• [Given entries]:
▬▬▬▬▬▬

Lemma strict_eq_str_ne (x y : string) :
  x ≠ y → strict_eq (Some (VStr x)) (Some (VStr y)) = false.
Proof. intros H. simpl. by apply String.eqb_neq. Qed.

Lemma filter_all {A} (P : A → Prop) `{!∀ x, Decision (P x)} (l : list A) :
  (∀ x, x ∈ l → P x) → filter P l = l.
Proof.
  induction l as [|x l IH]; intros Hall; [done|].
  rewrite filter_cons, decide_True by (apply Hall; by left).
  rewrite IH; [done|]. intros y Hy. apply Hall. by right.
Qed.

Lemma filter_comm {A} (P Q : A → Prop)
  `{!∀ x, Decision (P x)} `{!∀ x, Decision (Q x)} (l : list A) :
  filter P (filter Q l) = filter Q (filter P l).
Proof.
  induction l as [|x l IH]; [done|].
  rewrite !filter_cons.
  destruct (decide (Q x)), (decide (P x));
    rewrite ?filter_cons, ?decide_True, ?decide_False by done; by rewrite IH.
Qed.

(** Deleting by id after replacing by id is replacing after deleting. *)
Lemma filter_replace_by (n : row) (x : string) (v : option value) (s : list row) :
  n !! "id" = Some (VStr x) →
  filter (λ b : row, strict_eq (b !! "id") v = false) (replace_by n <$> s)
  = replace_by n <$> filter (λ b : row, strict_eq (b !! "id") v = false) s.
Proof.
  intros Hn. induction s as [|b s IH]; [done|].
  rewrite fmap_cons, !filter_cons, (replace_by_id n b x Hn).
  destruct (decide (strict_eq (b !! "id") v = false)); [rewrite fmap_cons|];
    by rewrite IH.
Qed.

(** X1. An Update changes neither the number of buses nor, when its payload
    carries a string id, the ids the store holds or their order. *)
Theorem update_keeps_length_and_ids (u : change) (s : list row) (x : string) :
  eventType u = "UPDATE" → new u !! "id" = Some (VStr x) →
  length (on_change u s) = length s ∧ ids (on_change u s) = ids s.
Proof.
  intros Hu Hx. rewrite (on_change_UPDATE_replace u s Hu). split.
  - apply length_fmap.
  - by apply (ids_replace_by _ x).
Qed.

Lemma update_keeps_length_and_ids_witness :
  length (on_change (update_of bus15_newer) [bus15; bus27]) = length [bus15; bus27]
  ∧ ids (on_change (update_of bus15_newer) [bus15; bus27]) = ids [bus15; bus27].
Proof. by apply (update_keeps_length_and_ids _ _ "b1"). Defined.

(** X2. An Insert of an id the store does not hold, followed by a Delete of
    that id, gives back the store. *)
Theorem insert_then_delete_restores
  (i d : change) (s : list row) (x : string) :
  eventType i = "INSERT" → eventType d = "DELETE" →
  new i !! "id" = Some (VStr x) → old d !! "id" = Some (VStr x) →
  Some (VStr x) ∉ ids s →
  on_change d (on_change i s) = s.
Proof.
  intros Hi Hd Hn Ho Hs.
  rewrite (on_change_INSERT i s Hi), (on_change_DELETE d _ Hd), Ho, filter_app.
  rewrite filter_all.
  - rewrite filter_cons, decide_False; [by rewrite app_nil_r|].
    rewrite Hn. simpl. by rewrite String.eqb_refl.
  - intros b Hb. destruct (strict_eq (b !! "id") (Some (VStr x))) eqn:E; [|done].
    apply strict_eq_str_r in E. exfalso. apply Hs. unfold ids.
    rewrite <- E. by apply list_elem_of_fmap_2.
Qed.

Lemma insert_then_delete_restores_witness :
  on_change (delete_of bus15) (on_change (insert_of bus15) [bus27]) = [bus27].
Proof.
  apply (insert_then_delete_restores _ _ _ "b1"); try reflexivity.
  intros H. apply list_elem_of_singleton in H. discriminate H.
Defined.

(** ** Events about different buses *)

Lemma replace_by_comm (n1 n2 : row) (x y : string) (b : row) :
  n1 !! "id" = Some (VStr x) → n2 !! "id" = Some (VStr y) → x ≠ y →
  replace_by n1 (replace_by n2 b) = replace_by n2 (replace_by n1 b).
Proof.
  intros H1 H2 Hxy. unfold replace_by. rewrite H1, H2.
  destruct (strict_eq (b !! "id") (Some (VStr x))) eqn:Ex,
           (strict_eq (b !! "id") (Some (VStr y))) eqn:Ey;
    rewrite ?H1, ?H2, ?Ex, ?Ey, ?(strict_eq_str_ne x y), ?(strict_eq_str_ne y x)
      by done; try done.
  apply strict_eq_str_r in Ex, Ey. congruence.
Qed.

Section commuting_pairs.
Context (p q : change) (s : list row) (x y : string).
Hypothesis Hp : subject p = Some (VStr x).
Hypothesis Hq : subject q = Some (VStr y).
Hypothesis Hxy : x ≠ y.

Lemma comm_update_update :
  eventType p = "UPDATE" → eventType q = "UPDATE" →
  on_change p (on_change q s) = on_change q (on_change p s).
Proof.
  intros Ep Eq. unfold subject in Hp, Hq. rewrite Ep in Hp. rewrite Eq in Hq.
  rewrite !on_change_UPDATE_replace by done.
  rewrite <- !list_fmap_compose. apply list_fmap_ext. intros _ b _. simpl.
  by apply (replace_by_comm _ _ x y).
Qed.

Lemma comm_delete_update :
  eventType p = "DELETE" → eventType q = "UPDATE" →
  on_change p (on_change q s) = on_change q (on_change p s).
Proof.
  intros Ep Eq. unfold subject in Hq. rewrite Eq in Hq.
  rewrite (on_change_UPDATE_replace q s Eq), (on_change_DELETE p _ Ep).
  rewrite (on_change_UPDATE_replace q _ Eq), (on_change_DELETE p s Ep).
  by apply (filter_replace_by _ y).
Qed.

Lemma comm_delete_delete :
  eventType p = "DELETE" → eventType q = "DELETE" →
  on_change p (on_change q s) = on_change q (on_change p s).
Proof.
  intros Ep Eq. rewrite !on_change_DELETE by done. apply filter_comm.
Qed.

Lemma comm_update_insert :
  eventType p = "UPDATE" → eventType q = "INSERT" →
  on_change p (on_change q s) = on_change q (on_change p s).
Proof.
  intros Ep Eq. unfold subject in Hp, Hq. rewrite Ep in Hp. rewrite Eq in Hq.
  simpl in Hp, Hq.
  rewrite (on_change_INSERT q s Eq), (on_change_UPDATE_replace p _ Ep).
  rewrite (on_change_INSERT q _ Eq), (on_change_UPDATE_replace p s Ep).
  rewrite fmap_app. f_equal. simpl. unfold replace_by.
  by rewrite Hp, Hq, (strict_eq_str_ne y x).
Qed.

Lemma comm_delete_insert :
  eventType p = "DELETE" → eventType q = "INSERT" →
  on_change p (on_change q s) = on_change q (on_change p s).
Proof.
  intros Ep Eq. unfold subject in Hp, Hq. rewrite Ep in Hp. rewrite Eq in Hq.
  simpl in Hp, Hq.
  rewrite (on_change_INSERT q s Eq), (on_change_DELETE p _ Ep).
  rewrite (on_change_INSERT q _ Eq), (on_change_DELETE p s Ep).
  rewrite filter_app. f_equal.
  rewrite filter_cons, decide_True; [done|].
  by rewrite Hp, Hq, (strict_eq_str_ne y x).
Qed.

▬▬▬▬▬▬

• [Requirement]: For the entries above, say how many lines contain the word "induction", giving the number alone.

• [Expected answer]: 3